▶ [What the task requires]:
Of the entries below, restate word for word only the section that runs from the line with "templates_dir (run evs s) = templates_dir" to the line with "unfold serve. simpl. rewrite", counting both ends.
# # # # # # #
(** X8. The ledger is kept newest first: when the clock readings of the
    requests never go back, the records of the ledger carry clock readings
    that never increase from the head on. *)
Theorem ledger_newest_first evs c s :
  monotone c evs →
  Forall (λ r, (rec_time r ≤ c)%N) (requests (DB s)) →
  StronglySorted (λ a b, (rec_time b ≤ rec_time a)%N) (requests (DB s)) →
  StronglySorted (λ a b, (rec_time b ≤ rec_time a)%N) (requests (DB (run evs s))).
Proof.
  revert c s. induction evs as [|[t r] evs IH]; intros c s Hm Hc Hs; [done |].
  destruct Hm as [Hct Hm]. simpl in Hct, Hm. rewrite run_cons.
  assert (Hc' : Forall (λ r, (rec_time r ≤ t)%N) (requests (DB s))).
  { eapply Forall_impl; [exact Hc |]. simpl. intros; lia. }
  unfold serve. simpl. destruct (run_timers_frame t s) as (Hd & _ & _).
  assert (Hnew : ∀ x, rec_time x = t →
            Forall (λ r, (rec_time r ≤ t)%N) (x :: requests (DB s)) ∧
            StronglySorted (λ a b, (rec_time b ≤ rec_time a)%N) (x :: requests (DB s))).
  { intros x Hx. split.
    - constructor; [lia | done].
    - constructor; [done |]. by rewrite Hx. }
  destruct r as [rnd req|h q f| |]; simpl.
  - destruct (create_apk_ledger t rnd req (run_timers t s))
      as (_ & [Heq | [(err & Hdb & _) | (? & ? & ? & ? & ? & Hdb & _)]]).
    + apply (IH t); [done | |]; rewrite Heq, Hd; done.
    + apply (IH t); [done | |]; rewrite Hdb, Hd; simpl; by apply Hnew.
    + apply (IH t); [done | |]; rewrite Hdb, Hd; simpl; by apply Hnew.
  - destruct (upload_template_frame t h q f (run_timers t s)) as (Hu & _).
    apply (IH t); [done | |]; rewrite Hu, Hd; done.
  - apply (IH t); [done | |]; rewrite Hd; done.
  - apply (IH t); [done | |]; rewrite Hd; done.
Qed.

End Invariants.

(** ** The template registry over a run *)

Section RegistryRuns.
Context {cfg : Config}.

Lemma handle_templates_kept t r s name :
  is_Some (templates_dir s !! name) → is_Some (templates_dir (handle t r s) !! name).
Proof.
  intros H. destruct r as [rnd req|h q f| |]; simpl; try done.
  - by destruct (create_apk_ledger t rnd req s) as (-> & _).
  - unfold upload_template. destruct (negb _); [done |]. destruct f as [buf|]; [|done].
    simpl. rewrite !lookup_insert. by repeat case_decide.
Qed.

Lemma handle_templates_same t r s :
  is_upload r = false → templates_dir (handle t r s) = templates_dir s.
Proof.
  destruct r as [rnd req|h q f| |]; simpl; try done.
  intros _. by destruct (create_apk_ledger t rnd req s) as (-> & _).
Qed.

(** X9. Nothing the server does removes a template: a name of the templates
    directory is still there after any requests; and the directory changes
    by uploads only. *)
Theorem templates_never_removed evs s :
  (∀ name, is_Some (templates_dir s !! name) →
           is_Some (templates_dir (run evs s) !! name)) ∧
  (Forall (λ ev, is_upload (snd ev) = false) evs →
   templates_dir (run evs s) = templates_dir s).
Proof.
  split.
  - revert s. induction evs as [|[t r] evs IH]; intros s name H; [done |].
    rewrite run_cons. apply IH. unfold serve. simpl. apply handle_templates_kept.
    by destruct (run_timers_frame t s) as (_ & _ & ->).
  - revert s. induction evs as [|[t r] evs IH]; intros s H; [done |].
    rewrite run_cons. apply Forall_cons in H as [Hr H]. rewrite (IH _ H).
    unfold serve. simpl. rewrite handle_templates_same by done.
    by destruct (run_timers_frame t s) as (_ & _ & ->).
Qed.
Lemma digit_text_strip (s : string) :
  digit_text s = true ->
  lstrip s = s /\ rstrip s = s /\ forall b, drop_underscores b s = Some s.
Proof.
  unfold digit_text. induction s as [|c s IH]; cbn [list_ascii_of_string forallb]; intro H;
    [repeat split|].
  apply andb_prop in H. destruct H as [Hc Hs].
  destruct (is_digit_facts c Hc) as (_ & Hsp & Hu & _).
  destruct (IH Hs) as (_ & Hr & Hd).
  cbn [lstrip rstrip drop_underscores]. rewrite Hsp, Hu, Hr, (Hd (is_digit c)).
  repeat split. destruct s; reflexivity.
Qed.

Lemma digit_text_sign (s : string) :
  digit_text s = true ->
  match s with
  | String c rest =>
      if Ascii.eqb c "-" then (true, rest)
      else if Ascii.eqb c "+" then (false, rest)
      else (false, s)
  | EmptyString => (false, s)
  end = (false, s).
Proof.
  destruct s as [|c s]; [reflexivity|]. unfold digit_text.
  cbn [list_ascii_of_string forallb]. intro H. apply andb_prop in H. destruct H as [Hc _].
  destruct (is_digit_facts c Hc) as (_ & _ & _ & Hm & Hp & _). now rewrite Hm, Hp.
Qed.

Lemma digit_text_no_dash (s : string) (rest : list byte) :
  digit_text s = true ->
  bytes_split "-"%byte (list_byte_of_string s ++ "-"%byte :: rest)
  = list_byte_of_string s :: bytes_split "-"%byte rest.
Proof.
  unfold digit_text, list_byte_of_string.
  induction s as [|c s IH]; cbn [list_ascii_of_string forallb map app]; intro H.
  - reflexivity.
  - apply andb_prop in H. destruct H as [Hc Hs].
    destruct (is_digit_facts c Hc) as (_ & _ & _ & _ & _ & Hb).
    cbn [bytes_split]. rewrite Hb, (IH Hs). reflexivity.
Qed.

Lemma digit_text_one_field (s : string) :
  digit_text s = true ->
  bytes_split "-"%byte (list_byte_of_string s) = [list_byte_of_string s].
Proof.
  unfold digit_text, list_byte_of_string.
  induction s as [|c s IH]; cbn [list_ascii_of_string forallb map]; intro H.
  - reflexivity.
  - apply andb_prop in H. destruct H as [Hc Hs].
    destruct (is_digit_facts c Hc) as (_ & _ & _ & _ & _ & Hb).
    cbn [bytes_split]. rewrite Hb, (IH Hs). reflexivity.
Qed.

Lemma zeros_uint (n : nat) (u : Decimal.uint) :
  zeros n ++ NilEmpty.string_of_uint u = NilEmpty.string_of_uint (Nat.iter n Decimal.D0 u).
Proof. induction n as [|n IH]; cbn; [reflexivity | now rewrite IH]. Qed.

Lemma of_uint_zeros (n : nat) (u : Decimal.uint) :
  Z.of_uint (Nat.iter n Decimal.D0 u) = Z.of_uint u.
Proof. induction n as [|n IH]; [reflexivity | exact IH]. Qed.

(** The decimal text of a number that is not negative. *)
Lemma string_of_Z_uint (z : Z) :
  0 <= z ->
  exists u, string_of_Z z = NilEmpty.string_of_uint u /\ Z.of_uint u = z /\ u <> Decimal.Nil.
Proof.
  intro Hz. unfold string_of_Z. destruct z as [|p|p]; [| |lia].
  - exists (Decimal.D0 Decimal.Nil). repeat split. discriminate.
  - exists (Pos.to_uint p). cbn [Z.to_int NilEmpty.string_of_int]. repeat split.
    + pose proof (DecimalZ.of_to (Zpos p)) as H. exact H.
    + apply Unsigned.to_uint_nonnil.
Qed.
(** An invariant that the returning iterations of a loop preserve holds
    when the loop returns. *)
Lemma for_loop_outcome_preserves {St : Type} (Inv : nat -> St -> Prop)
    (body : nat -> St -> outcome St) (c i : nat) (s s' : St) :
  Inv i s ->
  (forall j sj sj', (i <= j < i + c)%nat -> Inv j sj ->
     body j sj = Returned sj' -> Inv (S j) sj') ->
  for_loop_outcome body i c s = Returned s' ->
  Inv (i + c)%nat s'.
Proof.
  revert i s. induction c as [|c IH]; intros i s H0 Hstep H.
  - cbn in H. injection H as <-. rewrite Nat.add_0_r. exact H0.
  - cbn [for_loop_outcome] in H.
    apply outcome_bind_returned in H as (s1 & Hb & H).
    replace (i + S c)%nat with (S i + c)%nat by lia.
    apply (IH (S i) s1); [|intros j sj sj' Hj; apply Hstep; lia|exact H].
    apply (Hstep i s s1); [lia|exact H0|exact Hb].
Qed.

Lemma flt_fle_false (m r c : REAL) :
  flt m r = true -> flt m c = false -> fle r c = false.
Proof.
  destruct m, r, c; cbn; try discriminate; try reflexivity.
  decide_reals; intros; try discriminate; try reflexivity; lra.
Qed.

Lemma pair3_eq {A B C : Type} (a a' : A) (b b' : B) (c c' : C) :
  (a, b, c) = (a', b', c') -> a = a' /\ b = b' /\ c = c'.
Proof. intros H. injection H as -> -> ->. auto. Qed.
# # # # # # #
▶ [Task output]:
   templates_dir (run evs s) = templates_dir s).
Proof.
  split.
  - revert s. induction evs as [|[t r] evs IH]; intros s name H; [done |].
    rewrite run_cons. apply IH. unfold serve. simpl. apply handle_templates_kept.
    by destruct (run_timers_frame t s) as (_ & _ & ->).
  - revert s. induction evs as [|[t r] evs IH]; intros s H; [done |].
    rewrite run_cons. apply Forall_cons in H as [Hr H]. rewrite (IH _ H).
    unfold serve. simpl. rewrite handle_templates_same by done.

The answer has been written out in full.